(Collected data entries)
::::
(* ===== verification/BufferPrepend.v ===== *)
(** * Byte buffers: adding data in front *)

From S2P Require Import Prelude BufferCore BufferInv.

Lemma bytes_of_insert_front cs c c' d :
  cs !! 0%nat = Some c → data_of c' = d ++ data_of c → bytes_of (<[0%nat := c']> cs) = d ++ bytes_of cs.
Proof.
  destruct cs as [|c0 cs]; [done|]. intros [= ->] Hd. cbn [insert list_insert].
  by rewrite !bytes_of_cons, Hd, <-app_assoc.
Qed.

(** Writing [d] just before the data. *)
Lemma write_front_ok c d :
  chain_ok c → (length d <= c_misalign c)%nat →
  ∃ buf, memcpy_at (c_misalign c - length d) d (c_buffer c) = Some buf ∧
    chain_ok (mk_chain buf (c_misalign c - length d) (c_off c + length d) (c_flags c)) ∧
    data_of (mk_chain buf (c_misalign c - length d) (c_off c + length d) (c_flags c)) = d ++ data_of c.
Proof.
  intros [H1 H2] Hd. unfold chain_ok, data_of, buffer_len in *. cbn.
  rewrite memcpy_at_ok by lia. eexists. split; [done|]. rewrite length_memcpy by lia.
  split_and!; [lia|done|].
  rewrite drop_app_length' by (rewrite length_take; lia).
  rewrite take_app_ge by lia. f_equal.
  replace (c_off c + length d - length d)%nat with (c_off c) by lia.
  do 2 f_equal. lia.
Qed.

(** The outcomes of a new chain in front of the list. *)
Lemma prepend_chain_ok ok d b :
  list_ok (bf_chains b) (bf_lwd b) → bf_chains b ≠ [] →
  prepend_chain ok d b = Some (-1, b) ∧
    (ok = false ∨ EVBUFFER_CHAIN_MAX - EVBUFFER_CHAIN_SIZE < Z.of_nat (length d)) ∨
  ∃ cs lwd, prepend_chain ok d b =
      Some (0, evbuffer_invoke_callbacks_ (counted (length d) (set_bf_lwd lwd (set_bf_chains cs b)))) ∧
    list_ok cs lwd ∧ bytes_of cs = d ++ content b ∧ flags_in cs (bf_chains b).
Proof.
  intros [H1 H2 H3] Hne. unfold prepend_chain.
  destruct (evbuffer_chain_new _ _) as [tmp|] eqn:Hnew.
  - right. apply chain_new_ok in Hnew as (Hc & Ho & Hmis & Hfl & Hlen); [|lia].
    rewrite evassert_true by (apply Nat.leb_le; lia). rewrite bind_some_eq. cbv zeta.
    destruct (write_front_ok (mk_chain (c_buffer tmp) (buffer_len tmp) 0 (c_flags tmp)) d) as (buf & Hw & Hok & Hd).
    { unfold chain_ok, buffer_len. cbn. rewrite Nat.add_0_r. split; [done|]. by destruct Hc. }
    { cbn. lia. }
    cbn [c_misalign c_buffer c_off c_flags Nat.add] in *. rewrite Hw, bind_some_eq.
    eexists (_ :: bf_chains b), (S (bf_lwd b)). split; [done|].
    split_and!; [|by rewrite bytes_of_cons, Hd, app_nil_r|constructor; [by left|by apply flags_in_sub]].
    constructor; [by constructor|cbn; left; destruct H2 as [|[? _]]; [lia|done]|done].
  - left. split; [done|]. by apply chain_new_none.
Qed.

(** The outcomes of [evbuffer_prepend]: when memory is missing, a suffix of the
    data may already be in the buffer. *)
Inductive prepend_outcome (data : bytes) (fits : Prop) (b : evbuffer) : option (Z * evbuffer) → Prop :=
  | PrependDone cs lwd :
      list_ok cs lwd → bytes_of cs = data ++ content b → flags_in cs (bf_chains b) →
      prepend_outcome data fits b
        (Some (0, evbuffer_invoke_callbacks_ (changed cs lwd (length data) 0 b)))
  | PrependNoMem cs lwd k :
      ¬ fits → (k <= length data)%nat → list_ok cs lwd → bytes_of cs = drop (length data - k) data ++ content b →
      prepend_outcome data fits b (Some (-1, changed cs lwd k 0 b)).

Lemma changed_changed cs lwd cs' lwd' n k b :
  changed cs' lwd' n 0 (changed cs lwd k 0 b) = changed cs' lwd' (k + n) 0 b.
Proof.
  unfold changed, with_data. cbn [bf_n_add bf_n_del set_bf_n_add set_bf_n_del].
  rewrite !wrap_wrap_add, !Z.add_0_r, <-Z.add_assoc, <-Nat2Z.inj_add by lia. done.
Qed.

(** The first chain as [evbuffer_prepend] takes it: an empty one is empty at the beginning. *)
Lemma first_chain_ready c :
  chain_ok c →
  let c' := if (c_off c =? 0)%nat then set_c_misalign (buffer_len c) c else c in
  chain_ok c' ∧ data_of c' = data_of c ∧ c_off c' = c_off c ∧ c_flags c' = c_flags c.
Proof.
  intros [H1 H2]. cbv zeta. destruct (Nat.eqb_spec (c_off c) 0) as [H0|H0]; [|done].
  unfold chain_ok, data_of, buffer_len in *. cbn. rewrite H0. split_and!; [lia|done..].
Qed.

(** A chain in front, once the last [k] bytes have been put in the first one. *)
Lemma prepend_rest_ok ok data fits k cs1 lwd1 b :
  buf_ok b → Z.of_nat (length (content b) + length data) <= EV_SIZE_MAX →
  (k <= length data)%nat → list_ok cs1 lwd1 → cs1 ≠ [] →
  bytes_of cs1 = drop (length data - k) data ++ content b → flags_in cs1 (bf_chains b) →
  (fits → ok = true ∧ Z.of_nat (length data) <= EVBUFFER_CHAIN_MAX - EVBUFFER_CHAIN_SIZE) →
  prepend_outcome data fits b (prepend_chain ok (take (length data - k) data) (changed cs1 lwd1 k 0 b)).
Proof.
  intros Hb Hm Hk Hl1 Hn1 Hby1 Hfl1 Hfits.
  assert (buf_ok (changed cs1 lwd1 k 0 b)) as Hb1.
  { apply buf_ok_changed; [done|]. rewrite Hby1, length_app, length_drop. lia. }
  destruct (prepend_chain_ok ok (take (length data - k) data) (changed cs1 lwd1 k 0 b))
    as [[-> Hfail]|(cs & lwd & -> & Hcs & Hby & Hfl)]; [done..| |].
  - apply PrependNoMem; try done. intros [Hok' Hfit]%Hfits.
    rewrite length_take in Hfail. destruct Hfail; [congruence|lia].
  - change (content (changed cs1 lwd1 k 0 b)) with (bytes_of cs1) in Hby.
    rewrite Hby1, app_assoc, take_drop in Hby. unfold counted.
    rewrite changed_counted; [|done|..];
      [|change (content (changed cs1 lwd1 k 0 b)) with (bytes_of cs1);
        rewrite ?Hby, Hby1, !length_app, length_drop, length_take; lia..].
    rewrite changed_changed, length_take.
    replace (k + (length data - k) `min` length data)%nat with (length data) by lia.
    constructor; [done..|]. by eapply flags_in_trans.
Qed.

Lemma set_chains_changed cs b :
  buf_ok b → bytes_of cs = content b → set_bf_chains cs b = changed cs (bf_lwd b) 0 0 b.
Proof.
  intros [_ Ht _ Ha Hd] Hcs. unfold changed. rewrite Hcs, <-Ht, !Z.add_0_r, !u64_small by done.
  by destruct b.
Qed.

(** Replacing the first chain by one with [d] in front of its data. *)
Lemma first_chain_changed c c' d b :
  buf_ok b → bf_chains b !! 0%nat = Some c → chain_ok c' → data_of c' = d ++ data_of c →
  c_flags c' = c_flags c → Z.of_nat (length (content b) + length d) <= EV_SIZE_MAX →
  let cs := <[0%nat := c']> (bf_chains b) in
  list_ok cs (bf_lwd b) ∧ cs ≠ [] ∧ bytes_of cs = d ++ content b ∧ flags_in cs (bf_chains b) ∧
  counted (length d) (set_chain 0 c' b) = changed cs (bf_lwd b) (length d) 0 b.
Proof.
  intros Hb Hc Hc' Hd Hf Hm cs. assert (bytes_of cs = d ++ content b) as Hby by by eapply bytes_of_insert_front.
  split_and!; [|intros Hn; unfold cs in Hn; by destruct (bf_chains b)|done|by eapply flags_in_insert|].
  - eapply list_ok_insert; [apply Hb|done..|left; lia].
  - rewrite <-changed_counted; [by destruct b|done..|rewrite Hby, length_app; lia].
Qed.

Lemma prepend_to_first_ok ok data b c :
  buf_ok b → bf_chains b !! 0%nat = Some c →
  Z.of_nat (length (content b) + length data) <= EV_SIZE_MAX →
  prepend_outcome data (ok = true ∧ Z.of_nat (length data) <= EVBUFFER_CHAIN_MAX - EVBUFFER_CHAIN_SIZE ∨
      c_flags c &? EVBUFFER_IMMUTABLE = false ∧ c_off c = 0%nat ∧ (length data <= buffer_len c)%nat) b
    (prepend_to_first ok data b).
Proof.
  intros Hb Hc Hm. pose proof (bo_list _ Hb) as Hl. pose proof (list_ok_lookup _ _ _ _ Hl Hc) as Hok.
  assert (bf_chains b ≠ []) as Hne by (intros Hn; by rewrite Hn in Hc).
  unfold prepend_to_first. rewrite Hc, bind_some_eq.
  destruct (c_flags c &? EVBUFFER_IMMUTABLE) eqn:Him.
  { pose proof (prepend_rest_ok ok data (ok = true ∧ Z.of_nat (length data) <= EVBUFFER_CHAIN_MAX - EVBUFFER_CHAIN_SIZE ∨
      true = false ∧ c_off c = 0%nat ∧ (length data <= buffer_len c)%nat) 0 (bf_chains b) (bf_lwd b) b) as Hr.
    rewrite Nat.sub_0_r, take_ge, drop_ge in Hr by lia. rewrite <-set_chains_changed in Hr by done.
    replace (set_bf_chains (bf_chains b) b) with b in Hr by by destruct b.
    apply Hr; [done..|lia|done|done|done|by apply flags_in_sub|naive_solver]. }
  destruct (first_chain_ready c Hok) as (Hok1 & Hd1 & Ho1 & Hf1).
  destruct (Hok) as [Hlen Hmax].
  rewrite evassert_true by (apply Z.leb_le; destruct Hmax; [congruence|lia]). rewrite bind_some_eq.
  cbv zeta. set (c1 := if (c_off c =? 0)%nat then _ else _) in *.
  destruct (Nat.leb_spec (length data) (c_misalign c1)) as [Hfit|Hfit].
  { destruct (write_front_ok c1 data Hok1 Hfit) as (buf & -> & Hc' & Hd'). rewrite bind_some_eq.
    destruct (first_chain_changed c _ data b Hb Hc Hc') as (Hl' & _ & Hby' & Hfl' & Heq); [by rewrite Hd', Hd1|done|done|].
    unfold counted in Heq. rewrite Heq. by constructor. }
  assert (∀ P, ok = true ∧ P ∨ false = false ∧ c_off c = 0%nat ∧ (length data <= buffer_len c)%nat → ok = true ∧ P)
    as Hfits.
  { intros P [?|(_ & H0 & H1)]; [done|]. unfold c1 in Hfit. rewrite H0 in Hfit. cbn in Hfit. lia. }
  destruct (Nat.eqb_spec (c_misalign c1) 0) as [H0|H0].
  - destruct (first_chain_changed c c1 [] b Hb Hc Hok1 Hd1) as (Hl' & Hn' & Hby' & Hfl' & Heq); [done|cbn; lia|].
    pose proof (prepend_rest_ok ok data _ 0 _ _ b Hb Hm ltac:(lia) Hl' Hn' ltac:(by rewrite drop_ge by lia) Hfl' (Hfits _)) as Hr.
    rewrite Nat.sub_0_r, take_ge in Hr by lia. rewrite <-set_chains_changed in Hr by done. exact Hr.
  - set (d := drop (length data - c_misalign c1) data).
    assert (length d = c_misalign c1) as Hld by (unfold d; rewrite length_drop; lia).
    destruct (write_front_ok c1 d Hok1 ltac:(lia)) as (buf & Hw & Hc' & Hd').
    rewrite Hld, Nat.sub_diag in *. rewrite Hw, bind_some_eq.
    destruct (first_chain_changed c _ d b Hb Hc Hc') as (Hl' & Hn' & Hby' & Hfl' & Heq);
      [by rewrite Hd', Hd1|done|lia|].
    unfold counted in Heq. rewrite Hld in Heq. rewrite Heq.
    apply prepend_rest_ok; try done; [lia|]. apply Hfits.
Qed.

(** The whole of [evbuffer_prepend]. *)
Lemma evbuffer_prepend_spec m data b :
  buf_ok b →
  evbuffer_prepend m data b = Some (-1, b) ∧
    (bf_freeze_start b = true ∨ EV_SIZE_MAX < Z.of_nat (length (content b) + length data)) ∨
  bf_freeze_start b = false ∧ Z.of_nat (length (content b) + length data) <= EV_SIZE_MAX ∧
  prepend_outcome data
    ((∀ n, m n = true) ∧ Z.of_nat (length data) <= EVBUFFER_CHAIN_MAX - EVBUFFER_CHAIN_SIZE) b
    (evbuffer_prepend m data b).
Proof.
  intros Hb. unfold evbuffer_prepend. destruct (bf_freeze_start b); [auto|]. cbv zeta.
  pose proof (bo_total _ Hb) as Ht.
  destruct (Z.ltb_spec (EV_SIZE_MAX - bf_total_len b) (Z.of_nat (length data))) as [Hlt|Hge];
    [left; split; [done|right; lia]|].
  right. split; [done|]. assert (Z.of_nat (length (content b) + length data) <= EV_SIZE_MAX) as Hm by lia.
  split; [done|]. clear Hge. destruct (bf_chains b) as [|c0 cs0] eqn:Hcs.
  - destruct (evbuffer_chain_new _ _) as [c|] eqn:Hnew; cycle 1.
    { assert (b = changed (bf_chains b) (bf_lwd b) 0 0 b) as E.
      { rewrite <-set_chains_changed by done. by destruct b. }
      enough (∀ fits, ¬ fits → prepend_outcome data fits b (Some (-1, changed (bf_chains b) (bf_lwd b) 0 0 b))) as Hp.
      { rewrite <-E in Hp. apply Hp. intros [Hall Hf].
        destruct (chain_new_none _ _ Hnew) as [Hn|]; [by rewrite Hall in Hn|lia]. }
      constructor; [done|lia|apply Hb|by rewrite drop_ge by lia]. }
    apply chain_new_ok in Hnew as (Hc & Ho & Hmis & Hfl & Hlen); [|lia].
    destruct (chain_insert_ok c b) as (cs & lwd & -> & Hl & Hby & _ & Hnil & _); [apply Hb|done|].
    destruct (Hnil Hcs) as [-> ->]. rewrite bind_some_eq.
    rewrite Ho, Z.add_0_r, u64_small by (destruct Hb; lia).
    set (b1 := with_data _ _ _ _ _ _).
    assert (content b1 = content b) as Hc1.
    { change (bytes_of [c] = bytes_of (bf_chains b)). by rewrite Hcs, bytes_of_cons, (data_of_empty c Ho). }
    assert (buf_ok b1) as Hb1.
    { destruct Hb. constructor; [done|by rewrite Hc1|done..]. }
    assert (∀ cs lwd k, changed cs lwd k 0 b1 = changed cs lwd k 0 b) as Hch by by destruct b.
    pose proof (prepend_to_first_ok (m 1%nat) data b1 c Hb1 eq_refl) as Hadd.
    rewrite Hc1 in Hadd. specialize (Hadd Hm).
    inversion Hadd as [cs lwd Hl' Hby' Hfl' Heq|cs lwd k Hno Hk Hl' Hby' Heq].
    + rewrite Hc1 in Hby'. rewrite Hch. constructor; [done..|].
      rewrite Hcs. eapply flags_in_trans; [done|]. constructor; [by left|constructor].
    + destruct Hno. right. rewrite Hfl, Ho. split_and!; [done..|lia].
  - assert (bf_chains b !! 0%nat = Some c0) as Hc by by rewrite Hcs.
    destruct (prepend_to_first_ok (m 1%nat) data b c0 Hb Hc Hm) as [cs lwd Hl' Hby' Hfl'|cs lwd k Hno Hk Hl' Hby'].
    + by constructor.
    + constructor; [|done..]. intros [Hall Hf]. destruct Hno. left. by rewrite Hall.
Qed.

(** [evbuffer_prepend] on a well-formed buffer never fails an assertion nor
    writes out of a block.  When it returns 0 the data is in front of the old
    content.  When it returns -1, what is in front of the old content is a
    suffix of the data (possibly not empty: the part that fitted in the first
    chain before the allocation failed); it returns 0 when the start is not
    frozen, the length does not overflow and memory is available. *)
Theorem evbuffer_prepend_correct m data b :
  buf_ok b →
  ∃ r b', evbuffer_prepend m data b = Some (r, b') ∧ buf_ok b' ∧
    (r = 0 ∧ bf_freeze_start b = false ∧ content b' = data ++ content b ∨
     r = -1 ∧ ∃ k, content b' = drop k data ++ content b) ∧
    (bf_freeze_start b = false → Z.of_nat (length (content b) + length data) <= EV_SIZE_MAX →
     (∀ n, m n = true) → Z.of_nat (length data) <= EVBUFFER_CHAIN_MAX - EVBUFFER_CHAIN_SIZE → r = 0).
Proof.
  intros Hb.
  destruct (evbuffer_prepend_spec m data b Hb)
    as [[-> Hno]|(Hfr & Hm & [cs lwd Hl Hby Hfl|cs lwd k Hno Hk Hl Hby])].
  - eexists _, _. split_and!; [done..| |].
    + right. split; [done|]. exists (length data). by rewrite drop_ge by lia.
    + intros Hfr Hm. destruct Hno; [congruence|lia].
  - eexists _, _. split; [done|]. split_and!; [|left; rewrite content_invoke; by split_and!|done].
    apply buf_ok_invoke, buf_ok_changed; [done|]. rewrite Hby, length_app. lia.
  - eexists _, _. split; [done|]. split_and!.
    + apply buf_ok_changed; [done|]. rewrite Hby, length_app, length_drop. lia.
    + right. split; [done|]. by eexists.
    + intros _ _ ? ?. by destruct Hno.
Qed.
::::
* **To do**
Given the records above, return exactly the lines starting at the line containing "destruct (Hnil Hcs)" and ending at the line containing "assert (buf_ok b1) as Hb1.", including both.

* **Result of this task**
    destruct (Hnil Hcs) as [-> ->]. rewrite bind_some_eq.
    rewrite Ho, Z.add_0_r, u64_small by (destruct Hb; lia).
    set (b1 := with_data _ _ _ _ _ _).
    assert (content b1 = content b) as Hc1.
    { change (bytes_of [c] = bytes_of (bf_chains b)). by rewrite Hcs, bytes_of_cons, (data_of_empty c Ho). }
    assert (buf_ok b1) as Hb1.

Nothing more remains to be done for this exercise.